Far too many people glory in the fact that in a conflict between the science and their holy text, they will ditch the science and instead adhere to the supposed word of God. A prime example for this is the Christian “Intitute of Creation Research”, who’s whole point of existence is with finding purportedly scientific evidence for the “truth” of the Biblical creation myth. As an organisation, they would never countenance any evidence that contradicted the myth that they are claiming is in fact real, and perhaps unsurprisingly, as an organisation, they have not come up with a single discovery, or theory of value to the wider scientific community. In refusing to even countenance that they might be wrong, they have dealt themselves out of the scientific game and instead become a fortress of deception that seeks to provide comfort to those who are unable to countenance the possibility that their faith might be wrong.

 

And while much of the blame for deception needs to be laid at the feet of the deceivers, the deceived are also not entirely blameless. For a variety of cultural, psychological and other reasons, many people are hostile to critical thinking and too intellectually lazy to be bothered with ascertaining the facts, or with challenging their own cherished beliefs. Rather, it is much easier to accept the “gospel truth” from an authority figure, rather than engaging in the hard slog to appropriately ascertain the veracity of what is being claimed.

 

Failure to engage in this process facilitates the deception and allows it to spread like a cancer within our communities. It enriches those who would seek to engage in deception, while preventing the advancement of science and technologies that would benefit us all.
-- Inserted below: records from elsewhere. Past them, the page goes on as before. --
Lemma path_text_head args t : path_text args t -> forall c, head t = Some c -> ends_name c = true.
Proof.
  intros [|arg args' t1 t2 [ds|name] _] c; [done|..]; cbn; intros [= <-]; by vm_compute.
Qed.

Lemma name_no_NUL name : Forall (fun c => ends_name c = false) name -> NUL ∉ name.
Proof. intros H Hin. rewrite Forall_forall in H. by specialize (H _ Hin). Qed.

Lemma path_loop_text in_ args t : path_text args t -> forall fuel args0, length t <= fuel ->
  makePath_loop fuel in_ t args0 = Ret (args0 ++ args).
Proof.
  induction 1 as [|arg args t t' Ha Ht IH]; intros fuel args0 Hf.
  { by destruct fuel; rewrite app_nil_r. }
  rewrite length_app in Hf. destruct Ha as [ds Hds|name Hne Hn Hp]; cbn [length app] in *.
  - rewrite length_app in Hf. destruct fuel as [|fuel]; [lia|]. cbn [makePath_loop]. unfold path_step. cbn [deref hd tail].
    rewrite decide_True by done. rewrite <- app_assoc. cbn [app].
    rewrite decide_False.
    2: { destruct ds as [|d ds]; [done|]. apply Forall_cons in Hds as [Hd _]. cbn. by intros ->. }
    rewrite (read_index_digits ds 0) by done. cbn [close_bracket tail]. rewrite IH by (simpl in Hf; lia).
    by rewrite <- app_assoc.
  - destruct fuel as [|fuel]; [lia|]. cbn [makePath_loop]. unfold path_step at 1. cbn [deref hd tail].
    rewrite decide_False, decide_False, decide_True by done.
    destruct name as [|c name]; [done|]. cbn [length app] in *. destruct fuel as [|fuel]; [lia|].
    cbn [makePath_loop]. unfold path_step. cbn [deref hd tail].
    pose proof Hn as [Hc _]%Forall_cons. change (c :: name ++ t') with ((c :: name) ++ t').
    rewrite !decide_False by (intros ->; done). rewrite read_name_ends by (done || by eapply path_text_head).
    unfold PathArgument_of_string. rewrite c_str_id by by apply name_no_NUL.
    rewrite IH by lia. by rewrite <- app_assoc.
Qed.

(** ** Where the loop ends *)

Lemma read_index_suffix current : forall i, exists l, current = l ++ (read_index current i).2.
Proof.
  induction current as [|c current IH]; intros i; cbn; [by exists []|].
  destruct (isdigit c); [|by exists []]. destruct (IH (uwrap 32 (i * 10 + (uchar c - 48)))) as [l E].
  exists (c :: l). cbn. by f_equal.
Qed.

Lemma read_name_suffix current : current = (read_name current).1 ++ (read_name current).2.
Proof.
  induction current as [|c current IH]; cbn; [done|]. destruct (ends_name c); [done|].
  destruct (read_name current) as [name rest]. cbn in *. by rewrite IH at 1.
Qed.

Lemma tail_suffix (l : bytes) : exists k, l = k ++ tail l.
Proof. destruct l as [|c l]; [by exists []|by exists [c]]. Qed.

(** A turn leaves a proper suffix, but at a NUL. *)
Lemma path_step_suffix in_ c current args : c <> NUL ->
  exists d l, c :: current = d :: l ++ (path_step in_ (c :: current) args).1.
Proof.
  intros Hc. unfold path_step. cbn [deref hd tail].
  repeat case_decide; subst.
  - destruct (tail_suffix current) as [k E]. eexists _, k. cbn [fst]. unfold close_bracket. by rewrite <- E.
  - destruct (read_index_suffix current 0) as [l E]. destruct (read_index current 0) as [i r]. cbn [fst snd] in *.
    destruct (tail_suffix r) as [k Er]. eexists _, (l ++ k). unfold close_bracket. by rewrite <- app_assoc, <- Er, <- E.
  - by eexists _, [].
  - by eexists _, [].
  - pose proof (read_name_suffix (c :: current)) as E. cbn [read_name] in *.
    assert (Hn : ends_name c = false) by (apply bool_decide_eq_false; set_solver).
    rewrite Hn in *. destruct (read_name current) as [name rest]. cbn [fst snd app] in *. by eexists _, name.
Qed.

Lemma path_loop_returns in_ fuel : forall current args, NUL ∉ current -> length current <= fuel ->
  exists args', makePath_loop fuel in_ current args = Ret args'.
Proof.
  induction fuel as [|fuel IH]; intros [|c current] args Hn Hf; cbn [makePath_loop length] in *;
    [by eexists|lia|by eexists|].
  apply not_elem_of_cons in Hn as [Hc Hn].
  destruct (path_step_suffix in_ c current args (not_eq_sym Hc)) as (d&l&E).
  destruct (path_step in_ (c :: current) args) as [current' args']. cbn [fst] in E. injection E as -> ->.
  rewrite length_app in Hf. apply IH; [set_solver|lia].
Qed.

(** ** Properties *)

(** [makePath] ends on every path without a NUL; on a path that has one where a
    name can begin it never does, whatever the fuel: the loop over a name stops
    at the NUL and the outer one takes an empty name there again. *)
Theorem makePath_returns in_ path :
  (NUL ∉ path -> exists args, makePath path in_ = Ret args)
  /\ (forall fuel args, makePath_loop fuel in_ (NUL :: path) args = Throw OutOfFuel).
Proof.
  split.
  - intros Hn. by apply path_loop_returns.
  - intros fuel. induction fuel as [|fuel IH]; intros args; [done|]. apply IH.
Qed.

Lemma makePath_returns_witness : (NUL ∉ B ".a[1]") /\ exists args, makePath (B ".a[1]") [] = Ret args.
Proof.
  assert (H : NUL ∉ B ".a[1]") by (unfold NUL; simpl; set_solver).
  split; [exact H|]. apply (makePath_returns [] (B ".a[1]")), H.
Defined.

(** Only the first of the arguments of a path is ever used: [addPathInArg] does not move
    the iterator, so every [%] takes the same one. *)
Theorem later_arguments_ignored path a1 a2 a3 a4 a5 b2 b3 b4 b5 :
  Path path a1 a2 a3 a4 a5 = Path path a1 b2 b3 b4 b5.
Proof.
  assert (H : forall fuel path args,
    makePath_loop fuel [a1; a2; a3; a4; a5] path args = makePath_loop fuel [a1; b2; b3; b4; b5] path args); [|apply H].
  clear path. induction fuel as [|fuel IH]; intros [|c path] args; try done. cbn [makePath_loop].
  change (path_step [a1; a2; a3; a4; a5]) with (path_step [a1; b2; b3; b4; b5]).
  destruct (path_step _ _ _) as [path' args']. apply IH.
Qed.

(** The closing bracket after a [%] is taken for a name: the [%] was not passed. *)
Example percent_in_brackets :
  Path (B ".[%].a") (kindIndex 3) kindNone kindNone kindNone kindNone
  = Ret [kindIndex 3; kindKey (B "]"); kindKey (B "a")].
Proof. reflexivity. Qed.

(** ** Making and resolving *)

Lemma get_set_index node i x node' : set_index node i x = Ret node' -> get_index node' i = Ret x.
Proof.
  assert (H : forall a : list (option value), default VNull (default None
    ((take i a ++ replicate (i - length a) None ++ Some x :: drop (S i) a) !! i)) = x).
  { intros a. rewrite app_assoc, lookup_app_r; rewrite length_app, length_take, length_replicate; [|lia].
    by replace (i - _) with 0 by lia. }
  destruct node; cbn [set_index]; intros [= <-]; cbn [get_index]; f_equal; [apply (H [])|apply H].
Qed.

Lemma get_set_member node k x node' : set_member node k x = Ret node' -> get_member node' k = Ret x.
Proof.
  destruct node; cbn [set_member]; intros [= <-]; cbn [get_member]; f_equal; [by cbn; rewrite strcmp_lt_irrefl|].
  by rewrite map_find_set_eq.
Qed.

Lemma get_set_index_ne node i j x node' : i <> j -> set_index node i x = Ret node' -> get_index node' j = get_index node j.
Proof.
  intros Hij.
  assert (H : forall a : list (option value), default VNull (default None
    ((take i a ++ replicate (i - length a) None ++ Some x :: drop (S i) a) !! j)) = default VNull (default None (a !! j))).
  { intros a. destruct (decide (j < i)) as [Hlt|Hge].
    - destruct (decide (j < length a)) as [Hl|Hl].
      + rewrite lookup_app_l by (rewrite length_take; lia). by rewrite lookup_take_lt.
      + rewrite lookup_app_r, length_take, lookup_app_l by (rewrite ?length_take, ?length_replicate; lia).
        rewrite lookup_replicate_2 by lia. by rewrite (lookup_ge_None_2 a) by lia.
    - rewrite app_assoc, lookup_app_r; rewrite length_app, length_take, length_replicate; [|lia].
      replace (j - (i `min` length a + (i - length a))) with (S (j - S i)) by lia.
      change ((Some x :: drop (S i) a) !! S (j - S i)) with (drop (S i) a !! (j - S i)). rewrite lookup_drop. by replace (S i + (j - S i)) with j by lia. }
  destruct node; cbn [set_index]; intros [= <-]; cbn [get_index]; f_equal; [|apply H]. apply (H []).
Qed.

Lemma get_set_member_ne node k l x node' : wf node -> k <> l -> set_member node k x = Ret node' ->
  get_member node' l = get_member node l.
Proof.
  intros Hwf Hkl. destruct node; cbn [set_member]; intros [= <-]; cbn [get_member]; f_equal.
  - exact (f_equal (default VNull) (map_find_set_ne k l x [] keys_sorted_nil Hkl)).
  - rewrite map_find_set_ne; [done| |done]. by apply wf_object in Hwf as [Hs _].
Qed.

(** Two paths of which neither leads to a node on the other: at the first place where
    they differ both take a member, or both take an item. *)
Inductive apart : list PathArgument -> list PathArgument -> Prop :=
| apart_index i j p q : Z.to_nat i <> Z.to_nat j -> apart (kindIndex i :: p) (kindIndex j :: q)
| apart_key k l p q : k <> l -> apart (kindKey k :: p) (kindKey l :: q)
| apart_cons a p q : apart p q -> apart (a :: p) (a :: q).

Lemma make_resolve_aux args x : forall root root', make args x root = Ret root' -> resolve args root' = Ret x.
Proof.
  induction args as [|[|i|k] args IH]; intros root root' H; cbn [make resolve step_into] in *.
  - by injection H as <-.
  - by eapply IH.
  - destruct (get_index root (Z.to_nat i)) as [child|] eqn:E1; [|done]. cbn in H.
    destruct (make args x child) as [child'|] eqn:E2; [|done]. cbn in H.
    rewrite (get_set_index _ _ _ _ H). cbn. by eapply IH.
  - destruct (get_member root k) as [child|] eqn:E1; [|done]. cbn in H.
    destruct (make args x child) as [child'|] eqn:E2; [|done]. cbn in H.
    rewrite (get_set_member _ _ _ _ H). cbn. by eapply IH.
Qed.

Lemma make_resolve_apart args x args' : apart args args' -> forall root root', wf root ->
  make args x root = Ret root' -> resolve args' root' = resolve args' root.
Proof.
  induction 1 as [i j p q Hij|k l p q Hkl|[|i|k] p q _ IH]; intros root root' Hwf H; cbn [make resolve step_into] in *.
  - destruct (get_index root (Z.to_nat i)) as [child|] eqn:E1; [|done]. cbn in H.
    destruct (make p x child) as [child'|] eqn:E2; [|done]. cbn in H.
    by rewrite (get_set_index_ne _ _ _ _ _ Hij H).
  - destruct (get_member root k) as [child|] eqn:E1; [|done]. cbn in H.
    destruct (make p x child) as [child'|] eqn:E2; [|done]. cbn in H.
    by rewrite (get_set_member_ne _ _ _ _ _ Hwf Hkl H).
  - cbn. by eapply IH.
  - destruct (get_index root (Z.to_nat i)) as [child|] eqn:E1; [|done]. cbn in H.
    destruct (make p x child) as [child'|] eqn:E2; [|done]. cbn in H.
    rewrite (get_set_index _ _ _ _ H). cbn. eapply IH; [|exact E2]. by apply (get_index_wf root (Z.to_nat i)).
  - destruct (get_member root k) as [child|] eqn:E1; [|done]. cbn in H.
    destruct (make p x child) as [child'|] eqn:E2; [|done]. cbn in H.
    rewrite (get_set_member _ _ _ _ H). cbn. eapply IH; [|exact E2]. by apply (get_member_wf root k).
Qed.

Lemma make_null args x : exists root, make args x VNull = Ret root.
Proof.
  induction args as [|[|i|k] args [root IH]]; cbn [make]; [by eexists|by eexists|..];
    cbn; rewrite IH; by eexists.
Qed.

(** C28: The text of a path is parsed into its arguments (indices modulo [2 ^ 32]);
    [make] with them on a null root always returns; and on any well-formed root
    where it returns, what was assigned through the reference is what [resolve]
    finds there, while a path that leads elsewhere leads to what it led to. *)
Theorem path_make args t a1 a2 a3 a4 a5 x root root' args' : path_text args t -> wf root ->
  make args x root = Ret root' -> apart args args' ->
  Path t a1 a2 a3 a4 a5 = Ret args /\ (exists fresh, make args x VNull = Ret fresh)
  /\ resolve args root' = Ret x /\ resolve args' root' = resolve args' root.
Proof.
  intros Ht Hwf Hm Ha. split_and!.
  - unfold Path, makePath. rewrite (path_loop_text _ _ _ Ht) by done. done.
  - apply make_null.
  - by eapply make_resolve_aux.
  - by eapply make_resolve_apart.
Qed.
Rather than engaging in new scientific discoveries, scientists are needlessly distracted by the necessity of endlessly rebutting the same worn out objections to their most basic discoveries.

 

When I first encountered Creation Science, I was fascinated. Here, it seemed, was evidence that the world might not be as old as I had been lead to believe. In the days before the internet, I had little choice but to purchase books on the subject and ask people who might have known a bit more than I. Despite my initial enthusiasm for the subject, it soon became clear to me that the whole topic was little more than deception. Even without reading rebuttals made by evolutionary scientists, many things didn’t make sense to me. How could all those animals have fit on the Ark? How did the fish survive? How did the platypus, kangaroo and koalas of my native Australia and whose fossils only appear in Australia, know how to get back to Australia from the Middle Eastern mountain on which they had been left stranded by the receding floods? How on earth had they gotten to Noah’s Ark in the first place?

 

The application of critical thinking on my part resulted in my becoming quite disillusioned with those who would seek to purvey this sort of nonsense as scientific fact. Crucially, it allowed me to understand that we need to work to produce a society of critical thinkers, who are prepared to challenge their most dearly held ideas and to discard those which don’t conform to the universe in which they live.

 

When combined with the Uncertainty Principle, the Reality Principle really comes into its own. It forces us to actively challenging the ideas that we hold most sacred, thereby freeing ourselves from the power of those who would seek to manipulate and deceive us. It allows us to reclaim our intellectual sovereignty and work towards building a culture of enlightenment, rather than one of delusion. In such a society, there would be no sacred cows, no untested beliefs and no seeking refuge in the ancient deceptions of long dead men who would seek to control us all from beyond the grave.

 

And if it means that people, don’t believe a word I write about the nature of the Divine and our journey through the Infiniverse, I regard that is an acceptable price to pay.